### Exercise goal
In the entries below, find the line with "rewrite flush_ok by done. rewrite" and the line with "Proof. intros Hc". Return those two lines and all lines between them, exactly.

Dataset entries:
━━━

(** The loop over the bytes; a doubled quote consumes two of them. *)
Fixpoint scan_identifiers (separator : ascii) (input : string) (st : scan_state) : result identError scan_state :=
  match input with
  | EmptyString => Ok st
  | String ch rest =>
      if decide (ch = dquote) then
        if sc_inQuotes st then
          match rest with
          | String ch2 rest2 =>
              if decide (ch2 = dquote) then scan_identifiers separator rest2 (put_buf (str1 dquote) st)
              else scan_identifiers separator rest (toggle_quote st)
          | EmptyString => scan_identifiers separator rest (toggle_quote st)
          end
        else scan_identifiers separator rest (toggle_quote st)
      else if bool_decide (ch = separator) && negb (sc_inQuotes st) then
        match flush st with
        | Ok st => scan_identifiers separator rest st
        | Err e => Err e
        end
      else if negb (sc_inQuotes st) && negb (unquoted_ok ch) then Err (SpecialCharacter ch)
      else scan_identifiers separator rest (put_buf (utf8_rune (code ch)) st)
  end.

Definition parseSeparatedIdentifiers (input : string) (separator : ascii) : result identError (list string) :=
  if decide (trim_space input = "") then Err ZeroLengthIdentifier
  else
    match scan_identifiers separator input (mkScan [] "" false false) with
    | Err e => Err e
    | Ok st =>
        if sc_inQuotes st then Err UnterminatedQuote
        else match flush st with Err e => Err e | Ok st => Ok (sc_parts st) end
    end.

Definition dot : ascii := byte_of 46.
Definition comma : ascii := byte_of 44.

Definition ParseRelation (input : string) : result identError Relation :=
  match parseSeparatedIdentifiers input dot with
  | Err e => Err e
  | Ok [table] => Ok (mkRelation "public" table)
  | Ok [schema; table] => Ok (mkRelation schema table)
  | Ok _ => Err (InvalidQualified input)
  end.

Definition ParseColumns (input : string) : result identError (list string) :=
  parseSeparatedIdentifiers input comma.

(** A name that survives quoting: ASCII, and no white space around it. *)
Definition is_ascii (c : ascii) : bool := (code c <? 128)%N.

Definition quotable (name : string) : Prop :=
  name <> "" /\ all_bytes is_ascii name = true /\ trim_space name = name.

(** A plain name: lower-case letters, digits, underscores and dollars. *)
Definition plain_byte (c : ascii) : bool :=
  is_lower c || is_digit c || (code c =? 95)%N || (code c =? 36)%N.

Definition plain (name : string) : Prop := name <> "" /\ all_bytes plain_byte name = true.

(** No name read so far is empty. *)
Definition parts_ok (st : scan_state) : Prop := Forall (fun p => p <> "") (sc_parts st).

(** * Lemmas *)

Lemma utf8_rune_ascii (c : ascii) : is_ascii c = true -> utf8_rune (code c) = str1 c.
Proof. intros H. unfold utf8_rune, is_ascii in *. rewrite H. unfold bytes, byte_of, code. simpl. by rewrite ascii_N_embedding. Qed.

Lemma plain_ascii (c : ascii) : plain_byte c = true -> is_ascii c = true /\ lower_byte c = c /\ unquoted_ok c = true.
Proof. destruct c as [[] [] [] [] [] [] [] []]; vm_compute; intros H; try discriminate H; split_and!; reflexivity. Qed.

(** Inside quotes, the quoted body of a name is copied to the buffer. *)
Lemma scan_quoted_body (separator : ascii) (name rest : string) (parts : list string) (buf : string) (q : bool) :
  all_bytes is_ascii name = true ->
  scan_identifiers separator (replace_byte dquote (bytes [34; 34]%N) name +:+ rest) (mkScan parts buf true q) =
  scan_identifiers separator rest (mkScan parts (buf +:+ name) true q).
Proof.
  revert buf. induction name as [|c name IH]; intros buf Ha.
  - by rewrite app_nil_l_str, app_nil_r_str.
  - cbn [all_bytes] in Ha. apply andb_prop in Ha as [Hc Ha]. cbn [replace_byte].
    destruct (decide (c = dquote)) as [->|Hne].
    + change (bytes [34; 34]%N) with (String dquote (str1 dquote)). unfold str1. rewrite !app_cons_str, app_nil_l_str.
      cbn [scan_identifiers sc_inQuotes]. rewrite !decide_True by done. unfold put_buf. cbn [sc_buf sc_parts sc_inQuotes sc_quotedToken].
      rewrite IH by done. f_equal. f_equal. rewrite app_assoc_str. reflexivity.
    + unfold str1. rewrite !app_cons_str, app_nil_l_str. cbn [scan_identifiers sc_inQuotes].
      rewrite decide_False by done. rewrite andb_false_r. cbn [negb andb]. unfold put_buf.
      cbn [sc_buf sc_parts sc_inQuotes sc_quotedToken]. rewrite IH by done. f_equal. f_equal.
      rewrite app_assoc_str, utf8_rune_ascii by done. reflexivity.
Qed.

(** A quoted name followed by something that is not a quote. *)
Lemma scan_quoted (separator : ascii) (name rest : string) (parts : list string) :
  all_bytes is_ascii name = true -> (forall r, rest <> String dquote r) ->
  scan_identifiers separator (quoteIdentifier name +:+ rest) (mkScan parts "" false false) =
  scan_identifiers separator rest (mkScan parts name false true).
Proof.
  intros Ha Hr. unfold quoteIdentifier, str1. rewrite app_cons_str, app_nil_l_str, app_cons_str.
  cbn [scan_identifiers sc_inQuotes]. rewrite decide_True by done.
  change (toggle_quote (mkScan parts "" false false)) with (mkScan parts "" true true).
  rewrite app_assoc_str, scan_quoted_body by done. rewrite app_nil_l_str, app_cons_str, app_nil_l_str.
  cbn [scan_identifiers sc_inQuotes]. rewrite decide_True by done.
  assert (Hx : toggle_quote (mkScan parts name true true) = mkScan parts name false true) by done.
  destruct rest as [|c r]; [by rewrite Hx|]. rewrite decide_False; [by rewrite Hx|]. intros ->. by apply (Hr r).
Qed.

Lemma flush_ok (parts : list string) (name : string) :
  quotable name -> flush (mkScan parts name false true) = Ok (mkScan (parts ++ [name]) "" false false).
Proof.
  intros (Hne & _ & Ht). unfold flush. cbn [sc_buf sc_parts sc_inQuotes sc_quotedToken]. rewrite Ht.
  by rewrite decide_False.
Qed.

(** A list of quoted names, read up to the last flush. *)
Lemma scan_quoted_list (separator : ascii) (names : list string) (last : string) (parts : list string) :
  separator <> dquote -> Forall quotable names -> quotable last ->
  scan_identifiers separator (join (str1 separator) (map quoteIdentifier (names ++ [last]))) (mkScan parts "" false false) =
  Ok (mkScan (parts ++ names) last false true).
Proof.
  intros Hs Hn Hl. revert parts. induction Hn as [|name names Hq _ IH]; intros parts.
  - cbn [app map join]. rewrite <- (app_nil_r_str (quoteIdentifier last)).
    rewrite scan_quoted; [by rewrite app_nil_r|by destruct Hl as (_ & ? & _)|]. intros r Hr. discriminate Hr.
  - assert (Hj : join (str1 separator) (map quoteIdentifier ((name :: names) ++ [last])) =
      quoteIdentifier name +:+ str1 separator +:+ join (str1 separator) (map quoteIdentifier (names ++ [last]))).
    { cbn [app map]. destruct (map quoteIdentifier (names ++ [last])) eqn:E; [by destruct names|]. done. }
    rewrite Hj. unfold str1 at 1. rewrite app_cons_str, app_nil_l_str.
    rewrite scan_quoted; [|by destruct Hq as (_ & ? & _)|intros r [= He _]; congruence].
    cbn [scan_identifiers sc_inQuotes]. rewrite decide_False by done. rewrite bool_decide_eq_true_2 by done. cbn [negb andb].
    rewrite flush_ok by done. rewrite IH. by rewrite <- app_assoc.
Qed.

Lemma first_byte_trim (c : ascii) (s : string) :
  forallb (fun p => negb (contains_byte c p)) space_seqs = true -> contains_byte c s = true -> trim_space s <> "".
Proof. intros Hc Hs He. pose proof (not_blank c s Hc Hs) as Hb. unfold is_blank in Hb. by rewrite He in Hb. Qed.

Lemma parse_quoted_list (separator : ascii) (names : list string) (last : string) :
  separator <> dquote -> Forall quotable names -> quotable last ->
  parseSeparatedIdentifiers (join (str1 separator) (map quoteIdentifier (names ++ [last]))) separator =
  Ok (names ++ [last]).
Proof.
  intros Hs Hn Hl. unfold parseSeparatedIdentifiers. rewrite decide_False.
  - rewrite scan_quoted_list by done. cbn [sc_inQuotes]. rewrite flush_ok by done. done.
  - apply (first_byte_trim dquote); [by vm_compute|].
    assert (Hj : exists rest, join (str1 separator) (map quoteIdentifier (names ++ [last])) = String dquote rest).
    { destruct names as [|n names]; cbn [app map]; [by eexists|].
      destruct (map quoteIdentifier (names ++ [last])) eqn:E; [by destruct names|]. by eexists. }
    destruct Hj as [rest ->]. cbn [contains_byte]. by rewrite decide_True.
Qed.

━━━

### Response to this task
    rewrite flush_ok by done. rewrite IH. by rewrite <- app_assoc.
Qed.

Lemma first_byte_trim (c : ascii) (s : string) :
  forallb (fun p => negb (contains_byte c p)) space_seqs = true -> contains_byte c s = true -> trim_space s <> "".
Proof. intros Hc Hs He. pose proof (not_blank c s Hc Hs) as Hb. unfold is_blank in Hb. by rewrite He in Hb. Qed.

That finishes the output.